Start of EXTRACTED DATA

(** X4: the marketplace records and the website records of a run go in
    pairs, in the same order: the two of a pair have the same key,
    category and location, the same tags, joined in the one, and the same
    price, printed with two decimals in the one. *)
Theorem records_in_pairs (groups : list (text * list text)) :
  Forall2 same_product (fst (fst (fst (main W groups)))) (snd (fst (fst (main W groups)))).
Proof.
  unfold main. cbn [fst snd].
  apply (groups_loop_invariant
           (fun r => Forall2 same_product (etsy_listings r) (website_products r)));
    [|constructor].
  intros r key files o s' Hr Hrun.
  destruct o as [[[e w]|]|]; cbn; [|exact Hr..].
  apply Forall2_app; [exact Hr|]. constructor; [|constructor].
  eapply process_group_same_product, Hrun.
Qed.

End Run.

Section Files.

Variable W : world.
Hypothesis Wok : world_ok W.

(** A group leaves the files of [group_files], and gives its records
    exactly when it is processed to its end. *)
Lemma process_group_outcome (key : text) (files : list text) (s : written) :
  exists o,
    process_group W key files s = (o, s ++ group_files W (key, files)) /\
    if group_completes W (key, files)
    then exists e w, o = Some (Some (e, w)) /\ sku e = key /\ source_files e = length files
    else forall e w, o <> Some (Some (e, w)).
Proof.
  unfold group_completes. cbn [fst snd].
  destruct (head files) as [primary|] eqn:Hhead.
  - destruct (load_rgb W primary) as [im|] eqn:Hload.
    + destruct (process_group_files W key files primary im s Hhead Hload) as (o & Hrun & Ho).
      exists o. split; [exact Hrun|].
      rewrite (variants_ok_decoded W Wok _ _ Hload), (extras_raise_truncated W Wok) in Ho.
      destruct (decoded im && _); [exact Ho|]. subst o. discriminate.
    + exists (Some None). split; [|discriminate].
      unfold process_group, group_files. cbn [fst snd].
      unfold mbind at 1, M_bind at 1, try_ at 1. rewrite Hhead, Hload, app_nil_r. reflexivity.
  - exists None. split; [|discriminate].
    unfold process_group, group_files. cbn [fst snd].
    unfold mbind at 1, M_bind at 1, try_ at 1. rewrite Hhead, app_nil_r. reflexivity.
Qed.

Lemma groups_loop_completing (groups : list (text * list text)) : forall r : run,
  map sku (etsy_listings (groups_loop W groups r))
  = map sku (etsy_listings r) ++ map fst (List.filter (group_completes W) groups) /\
  map source_files (etsy_listings (groups_loop W groups r))
  = map source_files (etsy_listings r)
    ++ map (fun g => length (snd g)) (List.filter (group_completes W) groups) /\
  files_written (groups_loop W groups r)
  = files_written r ++ concat (map (group_files W) groups).
Proof.
  induction groups as [|[key files] groups IH]; intros r; cbn [groups_loop List.filter map concat].
  - rewrite !app_nil_r. auto.
  - destruct (process_group_outcome key files (files_written r)) as (o & Hrun & Ho).
    rewrite Hrun. destruct (group_completes W (key, files)).
    + destruct Ho as (e & w & -> & Hsku & Hn).
      destruct (IH {| etsy_listings := etsy_listings r ++ [e];
                      website_products := website_products r ++ [w];
                      files_written := files_written r ++ group_files W (key, files) |})
        as (H1 & H2 & H3).
      rewrite H1, H2, H3. cbn [etsy_listings files_written map fst snd].
      rewrite !map_app. cbn [map]. rewrite Hsku, Hn, <- !app_assoc. auto.
    + destruct (IH {| etsy_listings := etsy_listings r;
                      website_products := website_products r;
                      files_written := files_written r ++ group_files W (key, files) |})
        as (H1 & H2 & H3).
      cbn [etsy_listings files_written] in H1, H2, H3. rewrite <- app_assoc in H3.
      destruct o as [[[e w]|]|]; [exfalso; exact (Ho e w eq_refl) | |]; auto.
Qed.

End Files.

(** X5: in a world whose images have positive sizes, a run gives one
    record for each group that is processed to its end, in the order of
    the groups, with the key of the group and the number of its files: the
    groups whose primary image [load_rgb] returns and decodes, and none of
    whose first nine extras opens without decoding. The files written are,
    group after group, those that each group wrote before it ended or
    stopped: a group that an image stops gives no record and leaves the
    files it had written. *)
Theorem run_of_completing_groups (W : world) (groups : list (text * list text)) :
  world_ok W ->
  map sku (fst (fst (fst (main W groups))))
  = map fst (List.filter (group_completes W) groups) /\
  map source_files (fst (fst (fst (main W groups))))
  = map (fun g => length (snd g)) (List.filter (group_completes W) groups) /\
  snd (main W groups) = concat (map (group_files W) groups).
Proof.
  intros Wok. unfold main. cbn [fst snd].
  exact (groups_loop_completing W Wok groups
           {| etsy_listings := []; website_products := []; files_written := [] |}).
Qed.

End of EXTRACTED DATA

WORK INSTRUCTIONS: Go through the records and report each line that contains "leaves".

TASK SOLUTION:
(** A group leaves the files of [group_files], and gives its records
    stopped: a group that an image stops gives no record and leaves the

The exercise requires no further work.